- How to complete this task: Each line in the records that mentions the word "runAVL" needs to be listed.

(Stored items)
*** Block opens ***

(** The walk of [checkSALMs] never finds a wrong end and never fails
    otherwise: it comes to its end, or it does not return. *)
Lemma checkSALMs_loop_fine s t :
  Ordered s t →
  ∀ fuel stack node left k,
    node ∈ dom (CTextLogn.nodesByID s) →
    (k ≤ length (Node.children left (CTextLogn.nodesByID s !!! node)))%nat →
    Forall (λ e, e.1.1 ∈ dom (CTextLogn.nodesByID s)
                 ∧ (e.2 < length (Node.children e.1.2
                                    (CTextLogn.nodesByID s !!! e.1.1)))%nat)
      stack →
    CTextLogn.checkSALMs_loop fuel s stack node left k = Ok None
    ∨ CTextLogn.checkSALMs_loop fuel s stack node left k = OutOfFuel.
Proof.
  intros O. pose proof O as (I & [f0 Ec] & _).
  pose proof I as [_ Hdom _ _ _ _].
  induction fuel as [|f IH]; intros stack node left k Hn Hk Hs; [by right|].
  simpl. case_bool_decide as Hkl.
  - destruct left.
    + destruct (getEnd_descendant s t node O Hn) as (n & l & r & Hd & HL & HR).
      destruct (HL f) as [-> | ->]; [|by right]. cbn [bind].
      destruct (CTextLogn.getLeftmostDescendant f _ node) as [e|e|] eqn:El;
        cbn [bind]; [| |by right].
      2:{ exfalso. clear -El. revert node El.
          induction f as [|f IHf]; intros node El; [done|]. simpl in El.
          destruct (Node.leftChildren _); [done|]. by eapply IHf. }
      assert (e = l) as ->.
      { eapply leftmost_fun; [|done]. intros fuel Hf. by apply Hd. }
      rewrite bool_decide_eq_false_2 by (by intros ?).
      destruct (HR f) as [-> | ->]; [|by right]. cbn [bind].
      destruct (CTextLogn.getRightmostDescendant f _ node) as [e|e|] eqn:Er;
        cbn [bind]; [| |by right].
      2:{ exfalso. clear -Er. revert node Er.
          induction f as [|f IHf]; intros node Er; [done|]. simpl in Er.
          destruct (last _); [|done]. by eapply IHf. }
      assert (e = r) as ->.
      { eapply rightmost_fun; [|done]. intros fuel Hf. by apply Hd. }
      rewrite bool_decide_eq_false_2 by (by intros ?).
      apply IH; [done|lia|done].
    + destruct stack as [|[[n' l'] k'] stack]; [by left|].
      apply Forall_cons in Hs as [[Hn' Hk'] Hs]. simpl in Hn', Hk'.
      apply IH; [done|lia|done].
  - destruct (_ !! k) as [c|] eqn:Ec'.
    2:{ apply lookup_ge_None in Ec'. lia. }
    apply IH; [|lia|].
    + apply Hdom.
      destruct (canonical_child f0 _ _ _ node c left Ec) as [Hc _];
        [by apply Hdom| |done].
      by eapply list_elem_of_lookup_2.
    + constructor; [|done]. simpl. split; [done|].
      by eapply lookup_lt_Some.
Qed.

(** * Further properties of the code *)

(** ** The list manager *)

(** Sample managers: the list [a], the list [a, b], the list [a, b, c]. *)
Definition salm_a : SALM.t := SALM.create SALM.empty "a".

Definition salm_ab : SALM.t :=
  Eval vm_compute in
    match SALM.append 5 salm_a "a" "b" with Ok s => s | _ => SALM.empty end.

Definition salm_abc : SALM.t :=
  Eval vm_compute in
    match SALM.append 5 salm_ab "b" "c" with Ok s => s | _ => SALM.empty end.

Definition salm_a_bc : SALM.t :=
  Eval vm_compute in
    match SALM.split 5 salm_abc "a" with Ok s => s | _ => SALM.empty end.

Definition sample_calls : list call :=
  [Create "a"; Append "a" "b"; Append "b" "c"; Split "a"; Create "d"].

Definition sample_run : SALM.t :=
  Eval vm_compute in
    match runAVL 5 sample_calls SALM.empty with Ok s => s | _ => SALM.empty end.

Lemma salm_a_lists : SRep salm_a [["a"]].
Proof. apply SRep_create; [apply SRep_empty|]. by intros ?%elem_of_nil. Qed.

Lemma salm_ab_run : SALM.append 5 salm_a "a" "b" = Ok salm_ab.
Proof. vm_compute. reflexivity. Qed.

Lemma salm_ab_lists : SRep salm_ab [["a"; "b"]].
Proof.
  apply (SRep_append 5 salm_a ["a"] [] "a" "b" salm_ab salm_a_lists);
    [set_solver|set_solver|exact salm_ab_run].
Qed.

Lemma salm_abc_run : SALM.append 5 salm_ab "b" "c" = Ok salm_abc.
Proof. vm_compute. reflexivity. Qed.

Lemma salm_abc_lists : SRep salm_abc [["a"; "b"; "c"]].
Proof.
  apply (SRep_append 5 salm_ab ["a"; "b"] [] "b" "c" salm_abc salm_ab_lists);
    [set_solver|set_solver|exact salm_abc_run].
Qed.

Lemma salm_a_bc_run : SALM.split 5 salm_abc "a" = Ok salm_a_bc.
Proof. vm_compute. reflexivity. Qed.

Lemma salm_a_bc_lists : SRep salm_a_bc [["a"]; ["b"; "c"]].
Proof.
  exact (SRep_split 5 salm_abc [] "a" ["b"; "c"] [] salm_a_bc salm_abc_lists
           salm_a_bc_run).
Qed.

Lemma sample_run_ok : runAVL 5 sample_calls SALM.empty = Ok sample_run.
Proof. vm_compute. reflexivity. Qed.

(** [append(v, v)]: the new node is the end of its own list, so it becomes
    its own right child and its own parent, and the height walk, which climbs
    [bParent], has no end. *)
Lemma updateHeights_of_own_parent (a : nat) (fuel : nat) :
  ∀ (h : gmap nat SNode.t) (k : Z),
    SNode.bParent (h !!! a) = Some a →
    SALM.updateHeights fuel h k (Some a) = OutOfFuel.
Proof.
  induction fuel as [|fuel IH]; intros h k Hp; [done|].
  simpl. rewrite swr_eq. simpl. rewrite Hp. apply IH.
  rewrite swr_eq. simpl. exact Hp.
Qed.

Lemma append_to_itself (fuel : nat) (s : SALM.t) (v : string) :
  SALM.append fuel s v v = OutOfFuel.
Proof.
  unfold SALM.append, SALM.createInternal, SALM.getEndNode, SALM.nodeByValue.
  cbn [SALM._nodeByValue SALM.heap]. rewrite lookup_insert_eq. cbn [bind].
  destruct fuel as [|fuel]; [done|].
  cbn [SALM.goUp SALM.goRight]. rewrite lookup_total_insert_eq.
  change (SNode.bParent (SNode.new v)) with (@None nat). cbn [bind].
  rewrite lookup_total_insert_eq.
  change (SNode.bRightChild (SNode.new v)) with (@None nat). cbn [bind].
  rewrite updateHeights_of_own_parent; [done|].
  by rewrite !swr_eq.
Qed.

(** X1.  A value that was never created is unknown: in the manager with
    trees [getEnd], [getTreeID] and [split] of it throw "Unknown value",
    whatever the fuel, and so does [append(v, w)] to its list when [w] is
    another value; but [append(v, v)] never returns and never throws,
    whatever the manager holds: it creates [v] first, finds the new node as
    the end of its list and makes it its own parent.  In the manager with
    arrays [getEnd], [split] and [append] of an unknown value end in a
    TypeError, also [append(v, v)]. *)
Theorem unknown_value_throws (s : SALM.t) (n : ListSALM.t) (v w : string)
    (fuel : nat) :
  SALM._nodeByValue s !! v = None → ListSALM.listByValue n !! v = None →
  (SALM.getEnd fuel s v = Throw UnknownValue
   ∧ SALM.getTreeID fuel s v = Throw UnknownValue
   ∧ SALM.split fuel s v = Throw UnknownValue
   ∧ SALM.append fuel s v w
     = (if decide (v = w) then OutOfFuel else Throw UnknownValue))
  ∧ (ListSALM.getEnd n v = Throw TypeError
     ∧ ListSALM.split n v = Throw TypeError
     ∧ ListSALM.append n v w = Throw TypeError).
Proof.
  intros Hs Hn. split.
  - split_and!.
    + unfold SALM.getEnd, SALM.getEndNode, SALM.nodeByValue. by rewrite Hs.
    + unfold SALM.getTreeID, SALM.nodeByValue. by rewrite Hs.
    + unfold SALM.split, SALM.nodeByValue. by rewrite Hs.
    + destruct (decide (v = w)) as [<-|Hvw]; [apply append_to_itself|].
      unfold SALM.append, SALM.createInternal, SALM.getEndNode, SALM.nodeByValue.
      simpl. by rewrite lookup_insert_ne, Hs.
  - unfold ListSALM.getEnd, ListSALM.split, ListSALM.append. by rewrite Hn.
Qed.
(** * Session/room orchestration of the live-streaming backend

    A shallow embedding of [src/services/MediaService.js] (worker pool, room
    registry, participant sessions), of the [StreamService] orchestrator and
    of the parts of [CacheService] and [MessageQueue] they call, followed by
    the properties of the orchestration layer.

    Conventions of the embedding.
    - A JavaScript [Map] is an insertion-ordered association list ([JsMap]):
      the source iterates over [values()] and takes the first match.
    - Objects that are shared by reference (participants captured by event
      listeners, media-engine transports, producers and consumers) live in
      stores keyed by an address; the maps of the source hold addresses.
    - An [async] method is one atomic step: a function from the state before
      the call to the outcome ([Ok] or [Throw]) and the state after it.
    - The media engine (mediasoup) is a collaborator.  Its calls succeed and
      hand out fresh identifiers; closing a transport notifies the producers
      and consumers carried by it, closing a producer notifies its consumers.
    - Redis hashes and Mongo documents are finite maps from field names to
      JSON values; a value is read back as it was written.  Redis commands
      succeed; persistence and the event bus fail when the environment of
      the call says so.
    - What a call reads from outside (the clock, the identifier drawn by
      [uuidv4()], the number of cores) is an argument or part of [Env]. *)

From stdpp Require Import base decidable option list gmap strings.
From Stdlib Require Import ZArith Lia.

*** Block closes ***

- Solution to the problem:
    match runAVL 5 sample_calls SALM.empty with Ok s => s | _ => SALM.empty end.
Lemma sample_run_ok : runAVL 5 sample_calls SALM.empty = Ok sample_run.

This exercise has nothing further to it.